On 9/12/2018 4:28 PM, Bjorn Helgaas wrote:
> On Mon, Jul 30, 2018 at 04:21:44PM -0500, Alexandru Gagniuc wrote:
>> When a PCI device is gone, we don't want to send IO to it if we can
>> avoid it. We expose functionality via the irq_chip structure. As
>> users of that structure may not know about the underlying PCI device,
>> it's our responsibility to guard against removed devices.
>
> I'm pretty ambivalent about pci_dev_is_disconnected() in general, but
> I think I'll take this, given a couple minor changelog clarifications:
>
>> irq_write_msi_msg is already guarded. pci_msi_(un)mask_irq are not.
>> Guard them for completeness.
>
> By the irq_write_msi_msg() guard, I guess you mean this path:
>
> pci_msi_domain_write_msg # irq_chip.irq_write_msi_msg
> __pci_write_msi_msg
> if (dev->current_state != PCI_D0 || pci_dev_is_disconnected(dev))
> /* don't touch */

Yes!

> pci_msi_(un)mask_irq() may be irq_chip.irq_mask, .irq_unmask, etc
> pointers. So these are parallel because they're all irq_chip function
> pointers, but the changelog isn't (yet) parallel because it uses the
> irq_chip pointer name for .irq_write_msi_msg but not for mask/unmask

Good catch! I'll get this corrected.


>> For example, surprise removal of a PCIe device triggers teardown. This
>> touches the irq_chips ops some point to disable the interrupts. I/O
>> generated here can crash the system on machines with buggy firmware.
>> Not triggering the IO in the first place eliminates the problem.
>
> It doesn't eliminate the problem completely because .irq_mask() and
> .irq_unmask() may be called for reasons other than surprise removal,
> and if a surprise removal happens after the pci_dev_is_disconnected()
> check but before the readl(), we will still generate I/O to a device
> that's gone. I'd be OK if you said it "reduces" the problem.

That sounds reasonable.

> One reason I'm ambivalent about pci_dev_is_disconnected() is that in
> cases like this, it turns a reproducible problem into a very
> hard-to-reproduce problem, which reduces the likelihood that the buggy
> firmware will be fixed.

If it manages to turn this into 99.999% territory, I'll be much happier.
I'd love to give you an academically correct solution, but I just don't
see how, given how firmware-first philosophy is written.

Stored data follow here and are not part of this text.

(** X10 at work on the five words. *)
Lemma X10_chunks_are_not_empty_witness :
  exists chunks : list Document,
    DocumentProcessor.split_documents Fixtures.processor_40_5
      [Doubles.five_words; Fixtures.blank] = Ok chunks /\
    Forall (fun chunk => page_content chunk <> EmptyString) chunks.
Proof.
  apply (X10_chunks_are_not_empty 40 5 Fixtures.processor_40_5).
  reflexivity.
Defined.

(** X11 at work on a document with metadata. *)
Lemma X11_chunks_are_pieces_with_metadata_witness :
  exists chunks : list Document,
    DocumentProcessor.split_documents Fixtures.processor_40_5
      [Fixtures.padded_paris] = Ok chunks /\
    Forall (fun chunk =>
              exists doc : Document,
                doc ∈ [Fixtures.padded_paris] /\
                metadata chunk = metadata doc /\
                piece_of (characters (page_content doc))
                         (characters (page_content chunk)))
           chunks.
Proof.
  apply (X11_chunks_are_pieces_with_metadata 40 5 Fixtures.processor_40_5).
  reflexivity.
Defined.

(** X12 at work: white space is trimmed, also the no-break space and
    the next-line character, and a blank document disappears. *)
Lemma X12_short_documents_stay_whole_witness :
  DocumentProcessor.split_documents Fixtures.processor_40_5
    [Fixtures.padded_paris; Fixtures.blank; Fixtures.fenced]
  = Ok [mkDocument "Paris is the capital." {[ "source" := VStr "atlas.txt" ]};
        mkDocument "Lyon" ∅].
Proof.
  rewrite (X12_short_documents_stay_whole 40 5 Fixtures.processor_40_5).
  - reflexivity.
  - reflexivity.
  - repeat constructor.
Defined.

End ProcessorExamples.

Section ProcessUrlExamples.
Import DocumentProcessor Loading.
#[local] Existing Instance Fixtures.small_site.
#[local] Existing Instance Doubles.below_256.

(** X13 at work: the page loads, then is split. *)
Lemma X13_process_url_fails_only_in_loading_witness :
  (process_url Fixtures.processor_40_5 ["https://example.org/paris"]).1
    = [FetchUrl "https://example.org/paris"] /\
  forall e : exn,
    (process_url Fixtures.processor_40_5 ["https://example.org/paris"]).2
      <> Raise e.
Proof.
  destruct (X13_process_url_fails_only_in_loading
              40 5 Fixtures.processor_40_5 ["https://example.org/paris"]
              eq_refl) as [Hlog Hraise].
  split; [exact Hlog|].
  intros e He. apply Hraise in He. discriminate.
Defined.

End ProcessUrlExamples.

(* ===================================================================== *)
(** * Further properties of the vector store                               *)
(* ===================================================================== *)

Section StoreFacts.
Import VectorStore Stores.
Context {E F : Type} `{!Faiss E F}.

(** X14.  A [create_retriever] call that raises changes nothing, and it
    raises only for an empty list of documents or because the index
    could not be built. *)
Theorem X14_failed_create_changes_nothing
        (documents : list Document) (k : Z) (w w1 : world E F) (e : exn) :
  create_retriever documents k w = (Raise e, w1) ->
  w1 = w /\
  (documents = [] \/ from_documents documents (embedding (self w)) = Raise e).
Proof.
  unfold create_retriever. destruct documents as [|d ds].
  - intros [= _ <-]. auto.
  - destruct (from_documents _ _) as [vs|e']; [discriminate|].
    intros [= <- <-]. auto.
Qed.

(** X15.  A second [create_retriever] replaces the first: the store then
    points to a new retriever object holding the second count, while the
    first object is still there, unchanged, for whoever holds it. *)
Theorem X15_second_create_replaces
        (docs1 docs2 : list Document) (k1 k2 : Z) (w w1 w2 : world E F) :
  create_retriever docs1 k1 w = (Ok tt, w1) ->
  create_retriever docs2 k2 w1 = (Ok tt, w2) ->
  exists l1 l2 : nat,
    retriever (self w1) = Some l1 /\
    retriever (self w2) = Some l2 /\
    l1 <> l2 /\
    heap w2 !! l1 = heap w1 !! l1 /\
    stored_k l1 w2 = Some k1 /\
    stored_k l2 w2 = Some k2.
Proof.
  intros H1 H2.
  apply create_retriever_ok in H1 as (vs1 & l1 & _ & _ & ->).
  apply create_retriever_ok in H2 as (vs2 & l2 & _ & Hfresh & ->).
  simpl in Hfresh.
  assert (Hne : l1 <> l2).
  { intros ->. by rewrite lookup_insert_eq in Hfresh. }
  assert (Hne' : l2 <> l1) by congruence.
  exists l1, l2.
  split; [reflexivity|]. split; [reflexivity|]. split; [exact Hne|].
  split; [|split].
  - simpl. by rewrite lookup_insert_ne.
  - unfold stored_k. simpl.
    rewrite lookup_insert_ne by exact Hne'. rewrite lookup_insert_eq. simpl.
    by rewrite lookup_singleton_eq.
  - unfold stored_k. simpl. rewrite lookup_insert_eq. simpl.
    by rewrite lookup_singleton_eq.
Qed.

Lemma step_coherent (c : call) (w w1 : world E F) (ok : bool) :
  step c w = (ok, w1) -> coherent w -> coherent w1.
Proof.
  intros Hstep Hco. destruct c as [documents k| |q k]; simpl in Hstep.
  - destruct (create_retriever documents k w) as [[[]|e] w'] eqn:Hc;
      injection Hstep as <- <-.
    + apply create_retriever_ok in Hc as (vs & l & _ & _ & ->).
      unfold coherent. simpl. eexists. by rewrite lookup_insert_eq.
    + by apply create_retriever_raise in Hc as ->.
  - unfold get_retriever in Hstep.
    destruct (retriever (self w)); by injection Hstep as <- <-.
  - unfold retrieve in Hstep. unfold coherent in *.
    destruct (retriever (self w)) as [l|] eqn:Hl.
    + injection Hstep as <- <-. simpl. rewrite Hl.
      destruct (vectorstore (self w)) as [vs|]; [|done].
      destruct Hco as (r & Hr & Hindex).
      eexists. rewrite lookup_alter_eq, Hr. simpl. by split.
    + injection Hstep as <- <-. by rewrite Hl.
Qed.

(** X16.  Whatever calls are made on a new store, its two fields stay in
    step: [vectorstore] and [retriever] are both unset or both set, and
    when set the retriever is a live object that searches the index the
    store holds. *)
Theorem X16_store_fields_stay_coherent
        (embedding_model : option E) (heap0 : gmap nat (VectorStoreRetriever F))
        (w0 w : world E F) (cs : list call) (created : bool) :
  init embedding_model heap0 = Ok w0 ->
  session cs w0 = (created, w) ->
  coherent w.
Proof.
  intros Hinit.
  assert (H0 : coherent w0).
  { unfold init in Hinit.
    destruct (match embedding_model with Some e => Ok e | None => _ end);
      simpl in Hinit; [|discriminate].
    injection Hinit as <-. exact I. }
  clear Hinit. revert w0 w created H0.
  induction cs as [|c cs IH]; intros w0 w created H0 Hs; simpl in Hs.
  - by injection Hs as <- <-.
  - destruct (step c w0) as [ok wa] eqn:Hstep.
    destruct (session cs wa) as [created' wb] eqn:Hrest.
    injection Hs as <- <-.
    eapply IH; [|exact Hrest]. by eapply step_coherent.
Qed.

(** X17.  [retrieve] changes one entry only: the store's fields, every
    other retriever object, the index of the store's retriever and every
    key of its [search_kwargs] other than "k" are as before the call. *)
Theorem X17_retrieve_changes_only_k (q : string) (k : Z) (w : world E F) :
  self (retrieve q k w).2 = self w /\
  (forall l : nat,
      retriever (self w) <> Some l ->
      heap (retrieve q k w).2 !! l = heap w !! l) /\
  (forall (l : nat) (r : VectorStoreRetriever F),
      retriever (self w) = Some l ->
      heap w !! l = Some r ->
      exists r' : VectorStoreRetriever F,
        heap (retrieve q k w).2 !! l = Some r' /\
        index r' = index r /\
        forall key : string,
          key <> "k" -> search_kwargs r' !! key = search_kwargs r !! key).
Proof.
  unfold retrieve. destruct (retriever (self w)) as [l0|] eqn:Hl; simpl.
  - split; [reflexivity|]. split.
    + intros l Hne. apply lookup_alter_ne. congruence.
    + intros l r [= ->] Hr. eexists. rewrite lookup_alter_eq, Hr. simpl.
      split; [reflexivity|]. split; [reflexivity|].
      intros key Hkey. simpl. apply lookup_insert_ne. congruence.
  - split; [reflexivity|]. split; [reflexivity|]. intros l r [=].
Qed.

End StoreFacts.

Section StoreExamples.
Import VectorStore Stores.
#[local] Existing Instance Doubles.list_index.

(** X14 at work: an empty list of documents on a new store. *)
Lemma X14_failed_create_changes_nothing_witness :
  create_retriever [] 4 Doubles.new_store
  = (Raise (ValueError "Cannot create vector store with an empty document list."),
     Doubles.new_store)
  /\ ([] = @nil Document \/
      from_documents [] (embedding (self Doubles.new_store))
      = Raise (ValueError "Cannot create vector store with an empty document list.")).
Proof.
  assert (Hc : create_retriever [] 4 Doubles.new_store
               = (Raise (ValueError
                           "Cannot create vector store with an empty document list."),
                  Doubles.new_store)) by reflexivity.
  split; [exact Hc|].
  exact (proj2 (X14_failed_create_changes_nothing [] 4 _ _ _ Hc)).
Defined.

(** X15 at work: two cities with [k=4], then one city with [k=1]. *)
Lemma X15_second_create_replaces_witness :
  exists l1 l2 : nat,
    l1 <> l2 /\
    stored_k l1 (create_retriever [Doubles.paris] 1 Doubles.two_cities_store).2
      = Some 4%Z /\
    stored_k l2 (create_retriever [Doubles.paris] 1 Doubles.two_cities_store).2
      = Some 1%Z.
Proof.
  assert (H1 : create_retriever [Doubles.paris; Doubles.tokyo] 4 Doubles.new_store
               = (Ok tt, Doubles.two_cities_store)) by (vm_compute; reflexivity).
  assert (H2 : create_retriever [Doubles.paris] 1 Doubles.two_cities_store
               = (Ok tt,
                  (create_retriever [Doubles.paris] 1 Doubles.two_cities_store).2))
    by (vm_compute; reflexivity).
  destruct (X15_second_create_replaces _ _ _ _ _ _ _ H1 H2)
    as (l1 & l2 & _ & _ & Hne & _ & Hk1 & Hk2).
  exists l1, l2. by repeat split.
Defined.

(** X16 at work: a failed creation, a good one and a retrieval. *)
Lemma X16_store_fields_stay_coherent_witness :
  coherent
    (session [CreateRetriever [] 4; CreateRetriever [Doubles.paris] 4;
              Retrieve "capital?" 2] Doubles.new_store).2.
Proof.
  apply (X16_store_fields_stay_coherent (Some tt) ∅ Doubles.new_store _
           [CreateRetriever [] 4; CreateRetriever [Doubles.paris] 4;
            Retrieve "capital?" 2]
           (session [CreateRetriever [] 4; CreateRetriever [Doubles.paris] 4;
                     Retrieve "capital?" 2] Doubles.new_store).1).
  - reflexivity.
  - by destruct (session _ _).
Defined.

End StoreExamples.

(* ===================================================================== *)
(** * Further properties of the agentic nodes                              *)
(* ===================================================================== *)

Section AgenticFacts.
Import ReactNode.
Context {R L A : Type}.
Context `{!Retriever R} `{!AgentRuntime L A} `{!Wikipedia}.

(** X18.  The agentic retrieve stage returns a state with the same
    [query] and [response] whose [retrieved_docs] are the documents the
    retriever returned for the query. *)
Theorem X18_agentic_retrieve_keeps_query_and_response
        (self : RAGNodes R L A) (state s' : RAGState) :
  retrieve_docs self state = Ok s' ->
  query s' = query state /\
  response s' = response state /\
  retriever_invoke (retriever self) (query state) = Ok (retrieved_docs s').
Proof.
  unfold retrieve_docs.
  destruct (retriever_invoke (retriever self) (query state)) as [docs|e];
    simpl; [|discriminate].
  intros [= <-]. repeat split.
Qed.

(** X19.  The agentic generate stage returns a state with the same
    [query] and [retrieved_docs] as its input. *)
Theorem X19_agentic_generate_keeps_query_and_docs
        (self : RAGNodes R L A) (state s' : RAGState) :
  (generate_answer self state).1 = Ok s' ->
  query s' = query state /\ retrieved_docs s' = retrieved_docs state.
Proof.
  rewrite generate_answer_unfold.
  destruct (agent_in_use self) as [agent|e]; simpl; [|discriminate].
  unfold answer_with.
  destruct (agent_invoke agent _) as [out|e]; simpl; [|discriminate].
  destruct (validate_str _ _) as [resp|e]; simpl; [|discriminate].
  intros [= <-]. split; reflexivity.
Qed.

> Do you have information about known platforms with this buggy firmware
> and the signature of the crash? If you do, it's always nice to be
> able to connect a patch with the user-visible problem it fixes.

From what I've heard, it won't be fixed. The number of changes needed
would require re-qualifying the firmware. I'm told that's very hard to
do on platforms that are shipping. I can reword this to say
"firmware-first" instead of "buggy" since they are mostly synonymous.

Alex

>> Signed-off-by: Alexandru Gagniuc <mr.nuke.me@xxxxxxxxx>
>> ---
>>
>> There's another patch by Lukas Wunner that is needed (not yet published)
>> in order to fully block IO on SURPRISE!!! removal. The existing code only
>> sets the PCI_DEV_DISCONNECTED bit in an unreasonably narrow set of
>> circumstances. Lukas' patch fixes that.
>>
>> However, this change is otherwise fully independent, and enjoy!
>>
>> drivers/pci/msi.c | 3 +++
>> 1 file changed, 3 insertions(+)
>>
>> diff --git a/drivers/pci/msi.c b/drivers/pci/msi.c
>> index 4d88afdfc843..5f47b5cb0401 100644
>> --- a/drivers/pci/msi.c
>> +++ b/drivers/pci/msi.c
>> @@ -227,6 +227,9 @@ static void msi_set_mask_bit(struct irq_data *data, u32 flag)
>> {
>> struct msi_desc *desc = irq_data_get_msi_desc(data);
>>
>> + if (pci_dev_is_disconnected(msi_desc_to_pci_dev(desc)))
>> + return;
>> +
>> if (desc->msi_attrib.is_msix) {
>> msix_mask_irq(desc, flag);
>> readl(desc->mask_base); /* Flush write to device */
>> --
>> 2.17.1
>>
>